→ Problem to solve:
Restrict the output to the lines below starting at the one that contains "Lemma total_created weight" and ending at the one that contains "kv_value := b;", and restate them word for word, both ends included.

--------

(** Two writes, a new object and the fence. *)
Lemma total_created weight s s' nm tenant b mark (o : T) :
  look s (key nm) = None -> decode b (revision s') = Ok o ->
  (forall k, look s' k = after_writes (revision s') k (look s k)
                           [Put (key nm) b NoLease; Put (fence_key tenant) mark NoLease]) ->
  total weight s' = (weight o + total weight s)%N.
Proof.
  intros Hn Hd Hl.
  assert (Hf : starts_with dir (fence_key tenant) = false).
  { unfold dir_of, object_dir, fence_key. by rewrite starts_with_app. }
  assert (Hk : starts_with dir (key nm) = true).
  { unfold dir_of, object_dir, key_of, object_key. rewrite !starts_with_app.
    replace ("/" +:+ nm) with (String "/" nm) by done. by destruct nm. }
  set (kv := {| kv_value := b; create_revision := revision s'; mod_revision := revision s'; kv_lease := 0 |}).
  assert (Hp : Permutation (range s' dir) ((key nm, kv) :: range s dir)).
  { apply NoDup_Permutation.
    - apply NoDup_fmap_1 with fst. apply range_nodup.
    - constructor; [|apply NoDup_fmap_1 with fst; apply range_nodup].
      intros Hin%list_elem_of_In. apply range_spec in Hin as [_ Hin]. congruence.
    - intros [k v]. rewrite !list_elem_of_In; simpl; rewrite !range_spec, Hl. unfold after_writes. simpl.
      destruct (String.eqb_spec (fence_key tenant) k) as [<-|Hne]; [rewrite Hf; naive_solver congruence|].
      destruct (String.eqb_spec (key nm) k) as [<-|Hne2]; [|naive_solver].
      rewrite Hn, Hk. fold kv. naive_solver. }
  unfold total, decode_range. rewrite (sum_of_perm _ _ _ (filter_map_perm _ _ _ Hp)). simpl.
  by rewrite Hd.
Qed.
End measure.

(** ** A fence that did not move *)

Section drift.
Context {D Bytes : Type} `{!Etcd D Bytes, !EtcdLaws D Bytes}.
Context (sur : surroundings D) (fk : string).

(** What other processes do between our requests. *)
Definition drift : D -> D -> Prop := rtc (fun s s' => exists n, s' = env sur n s).

(** Other processes write through etcd, leave a fence that is there in place, and
    let [measure] grow only by passing the fence. *)
Definition fenced_growth (measure : D -> N) : Prop :=
  forall n s, evolves s (env sur n s) /\
    (is_some (look s fk) = true -> is_some (look (env sur n s) fk) = true) /\
    (fence_rev fk (env sur n s) = fence_rev fk s -> (measure (env sur n s) <= measure s)%N).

--------

→ Answer:
Lemma total_created weight s s' nm tenant b mark (o : T) :
  look s (key nm) = None -> decode b (revision s') = Ok o ->
  (forall k, look s' k = after_writes (revision s') k (look s k)
                           [Put (key nm) b NoLease; Put (fence_key tenant) mark NoLease]) ->
  total weight s' = (weight o + total weight s)%N.
Proof.
  intros Hn Hd Hl.
  assert (Hf : starts_with dir (fence_key tenant) = false).
  { unfold dir_of, object_dir, fence_key. by rewrite starts_with_app. }
  assert (Hk : starts_with dir (key nm) = true).
  { unfold dir_of, object_dir, key_of, object_key. rewrite !starts_with_app.
    replace ("/" +:+ nm) with (String "/" nm) by done. by destruct nm. }
  set (kv := {| kv_value := b; create_revision := revision s'; mod_revision := revision s'; kv_lease := 0 |}).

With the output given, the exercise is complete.